According to its analysis of these standards and interpretations, Company management foresees

that they will be applied from the date required in each case and considers that the application

thereof will not have a material effect on the financial statements.

b) Use of estimates and assumptions

The information in these financial statements is the responsibility of the Group's directors who

expressly state that all the policies and methods included in the IFRSs have been applied.

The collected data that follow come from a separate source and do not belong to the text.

(** C8, amended. The group name is checked once the channel is
    connected and before anything is written to or read from it: with a
    name of length 0 or of 256 and more master_connect never returns and
    does no write or read, the fatal error coming right after the
    successful connect; a name of length 1 to 255 is written as one frame,
    the length byte followed by the bytes of the name. *)
Theorem group_name_validation pf o group_name p :
  (strlen group_name = 0 ∨ 256 ≤ strlen group_name →
     (∀ h, (master_connect pf o group_name p).1 ≠ Ok h) ∧
     ∃ evs, syscalls (master_connect pf o group_name p).2 = syscalls p ++ evs ∧
            Forall (λ e, ¬ is_channel_io e) evs) ∧
  (∀ handle p1,
     connect_loop pf o 5 0 p = (Ok handle, p1) →
     handle ≠ -1 →
     (strlen group_name = 0 →
        master_connect pf o group_name p
        = (Fatal "No login group name set", p1)) ∧
     (256 ≤ strlen group_name →
        master_connect pf o group_name p
        = (Fatal "Login group name too large", p1)) ∧
     (1 ≤ strlen group_name ≤ 255 →
        ∃ len_byte,
          Z.of_N (Byte.to_N len_byte) = strlen group_name ∧
          let p2 := sys (SysWrite handle (len_byte :: c_str group_name)) p1 in
          master_connect pf o group_name p
          = if decide (write_full o < 0)
            then (Fatal "write_full(master_fd) failed", p2)
            else and_return (master_read_env handle (master_data o) p2) handle)).
Proof.
  assert (Hcases : ∀ handle p1,
     connect_loop pf o 5 0 p = (Ok handle, p1) →
     handle ≠ -1 →
     (strlen group_name = 0 →
        master_connect pf o group_name p
        = (Fatal "No login group name set", p1)) ∧
     (256 ≤ strlen group_name →
        master_connect pf o group_name p
        = (Fatal "Login group name too large", p1)) ∧
     (1 ≤ strlen group_name ≤ 255 →
        ∃ len_byte,
          Z.of_N (Byte.to_N len_byte) = strlen group_name ∧
          let p2 := sys (SysWrite handle (len_byte :: c_str group_name)) p1 in
          master_connect pf o group_name p
          = if decide (write_full o < 0)
            then (Fatal "write_full(master_fd) failed", p2)
            else and_return (master_read_env handle (master_data o) p2) handle)).
  { intros handle p1 E Hh.
    rewrite (master_connect_connected _ _ _ _ _ _ E).
    rewrite decide_False by done.
    destruct (first_is_nul group_name) eqn:Enul.
    - apply first_is_nul_strlen in Enul. repeat split; (done || lia).
    - assert (strlen group_name ≠ 0).
      { intros H0. apply first_is_nul_strlen in H0. congruence. }
      split; [done|]. split.
      + intros Hbig. by rewrite decide_True by lia.
      + intros Hlen. rewrite decide_False by lia.
        exists (uchar (strlen group_name)).
        split; [apply uchar_value; lia|]. cbv zeta.
        by rewrite c_str_frame by (apply uchar_nonzero; lia). }
  split; [|exact Hcases].
  intros Hbad.
  destruct (connect_loop_syscalls pf o 5 0%nat p) as (evs & Es & HF & _).
  destruct (connect_loop pf o 5 0 p) as [r p1] eqn:E.
  simpl in Es.
  destruct r as [h| | | |].
  - destruct (decide (h = -1)) as [->|Hh].
    + rewrite (master_connect_connected _ _ _ _ _ _ E).
      rewrite decide_True by done. simpl. split; [done|eauto].
    + destruct (Hcases h p1 eq_refl Hh) as (H0 & H256 & _).
      destruct Hbad as [Hbad|Hbad]; [rewrite (H0 Hbad)|rewrite (H256 Hbad)];
        simpl; (split; [done|eauto]).
  - rewrite (master_connect_not_connected _ _ _ _ _ _ E) by done.
    simpl. split; [done|eauto].
  - rewrite (master_connect_not_connected _ _ _ _ _ _ E) by done.
    simpl. split; [done|eauto].
  - rewrite (master_connect_not_connected _ _ _ _ _ _ E) by done.
    simpl. split; [done|eauto].
  - rewrite (master_connect_not_connected _ _ _ _ _ _ E) by done.
    simpl. split; [done|eauto].
Qed.

Lemma group_name_validation_witness :
  master_connect example_platform os_master_running (bytes "imap") fresh_proc
  = and_return
      (master_read_env 4 [example_env_stream]
         (sys (SysWrite 4 (Byte.x04 :: bytes "imap"))
              (sys (SysConnect "/var/run/dovecot/master") fresh_proc))) 4
  ∧ master_connect example_platform os_master_running [] fresh_proc
    = (Fatal "No login group name set",
       sys (SysConnect "/var/run/dovecot/master") fresh_proc).
Proof.
  destruct (group_name_validation example_platform os_master_running
              (bytes "imap") fresh_proc) as [_ H].
  destruct (H 4 (sys (SysConnect "/var/run/dovecot/master") fresh_proc))
    as (_ & _ & H1); [vm_compute; reflexivity | lia |].
  destruct H1 as (b & Hb & H1); [vm_compute; split; discriminate|].
  destruct (group_name_validation example_platform os_master_running
              [] fresh_proc) as [_ H'].
  destruct (H' 4 (sys (SysConnect "/var/run/dovecot/master") fresh_proc))
    as (H0 & _ & _); [vm_compute; reflexivity | lia |].
  split; [|apply H0; reflexivity].
  assert (b = Byte.x04) as ->.
  { change (strlen (bytes "imap")) with 4 in Hb.
    assert (Byte.of_N (Byte.to_N b) = Byte.of_N 4) as Hx by (f_equal; lia).
    rewrite Byte.of_to_N in Hx. by injection Hx. }
  exact H1.
Defined.

(** *** The connect loop *)

Lemma connect_loop_exhausted pf o n : ∀ i q,
  (∀ j q', (i ≤ j < i + n)%nat → (connect_attempt pf o j q').1 = Ok (-1)) →
  (connect_loop pf o n i q).1 = Ok (-1).
Proof.
  induction n as [|n IH]; intros i q H; [done|].
  rewrite connect_loop_step.
  pose proof (H i q ltac:(lia)) as Hi.
  destruct (connect_attempt pf o i q) as [r q1]. simpl in Hi. subst r.
  rewrite decide_True by done.
  apply IH. intros j q' Hj. apply H. lia.
Qed.

Lemma master_exec_parent pf o handle q :
  fork_ret o ≠ -1 → fork_ret o ≠ 0 →
  master_exec pf o handle q = (Ok (), sys (SysClose handle) (sys SysFork q)).
Proof.
  intros H1 H2. unfold master_exec. by rewrite !decide_False by done.
Qed.

Lemma master_connect_connects pf o group_name p :
  (count_connects (syscalls (master_connect pf o group_name p).2)
   ≤ count_connects (syscalls p) + 5)%nat.
Proof.
  destruct (connect_loop_syscalls pf o 5 0%nat p) as (evs & Es & _ & Hc).
  destruct (connect_loop pf o 5 0 p) as [r p1] eqn:E. simpl in Es.
  assert (Hp1 : (count_connects (syscalls p1) ≤ count_connects (syscalls p) + 5)%nat).
  { rewrite Es, count_connects_app. lia. }
  destruct r as [h| | | |];
    try (rewrite (master_connect_not_connected _ _ _ _ _ _ E) by done; done).
  rewrite (master_connect_connected _ _ _ _ _ _ E).
  case_decide; [done|].
  destruct (first_is_nul group_name); [done|].
  case_decide; [done|]. cbv zeta.
  assert (Hw : ∀ data, count_connects (syscalls (sys (SysWrite h data) p1))
                       = count_connects (syscalls p1)).
  { intros data. simpl. rewrite count_connects_app.
    unfold count_connects. simpl. lia. }
  case_decide; [simpl fst; simpl snd; by rewrite Hw|].
  unfold and_return, master_read_env. cbn [snd].
  rewrite read_env_loop_connects. simpl. rewrite count_connects_app.
  unfold count_connects at 2. simpl. lia.
Qed.

(** C9, as stated, fails: an attempt that finds the connection refused
    does not go back to connecting once the stale socket file is removed;
    it goes on to create the socket and start the supervisor, as on a
    missing path. *)
Lemma connection_refused_creates_socket :
  connect_attempt example_platform os_stale_socket 0 fresh_proc
  = (Ok (-1),
     {| environ := [];
        syscalls := [SysConnect "/var/run/dovecot/master";
                     SysUnlink "/var/run/dovecot/master";
                     SysListen "/var/run/dovecot/master";
                     SysFork; SysClose 9] |})
  ∧ connect_attempt_as_specified example_platform os_stale_socket 0 fresh_proc
    = (Ok (-1),
       {| environ := [];
          syscalls := [SysConnect "/var/run/dovecot/master";
                       SysUnlink "/var/run/dovecot/master"] |}).
Proof. split; vm_compute; reflexivity. Qed.
Lemma json_value_length_ok v :
  String.length (json_value v) = json_value_length v.
Proof.
  revert v. fix IH 1. intros [| [] | n | s | l]; try reflexivity.
  - apply json_string_length_ok.
  - simpl json_value. simpl json_value_length.
    rewrite !string_length_app, join_length. simpl.
    assert (Hl : String.length <$> map json_value l
                 = map json_value_length l).
    { induction l as [|x l IHl]; [done |].
      simpl. f_equal; [apply IH | apply IHl]. }
    rewrite Hl. lia.
Qed.

Lemma json_dumps_length_ok doc :
  String.length (json_dumps doc) = json_length doc.
Proof.
  unfold json_dumps, json_length. rewrite !string_length_app, join_length.
  change (String.length "{") with 1. change (String.length "}") with 1.
  assert (Hl : String.length <$>
                  map (λ kv : string * value,
                         json_string kv.1 ++ ": " ++ json_value kv.2)%string doc
                = (λ kv : string * value,
                     json_string_length kv.1 + 2 + json_value_length kv.2)
                  <$> doc).
  { induction doc as [|kv doc IH]; [done |].
    cbn [map]. rewrite !fmap_cons. f_equal; [| apply IH].
    rewrite !string_length_app, json_string_length_ok, json_value_length_ok.
    change (String.length ": ") with 2. lia. }
  rewrite Hl. lia.
Qed.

In the preparation of the consolidated financial statements in accordance with IFRSs the directors

were required to make estimates and assumptions. The final figures might differ based on these

estimates and assumptions. These estimates and assumptions relate basically to the following:

- The determination of the recoverable amount for the calculation of the impairment losses on

certain assets (see Notes 4, 5 and 6),

- The actuarial calculation of the post-employment benefit liabilities and obligations (see Note 16),

- The useful life of the property, plant and equipment and intangible assets (see Note 3-c),

- The measurement of provisions for liabilities (see Note 3-k).

Although these estimates were made on the basis of the best information available at 31 December

2007 on the events analysed, events that take place in the future might make it necessary to

change these estimates (upwards or downwards) in coming years. Changes in accounting estimates

would be applied prospectively in accordance with the requirements of IAS 8, recognising the

effects of the change in estimates in the related consolidated income statements.

c) Basis of consolidation

All the companies over which the Parent exercises direct or indirect control were fully consolidated.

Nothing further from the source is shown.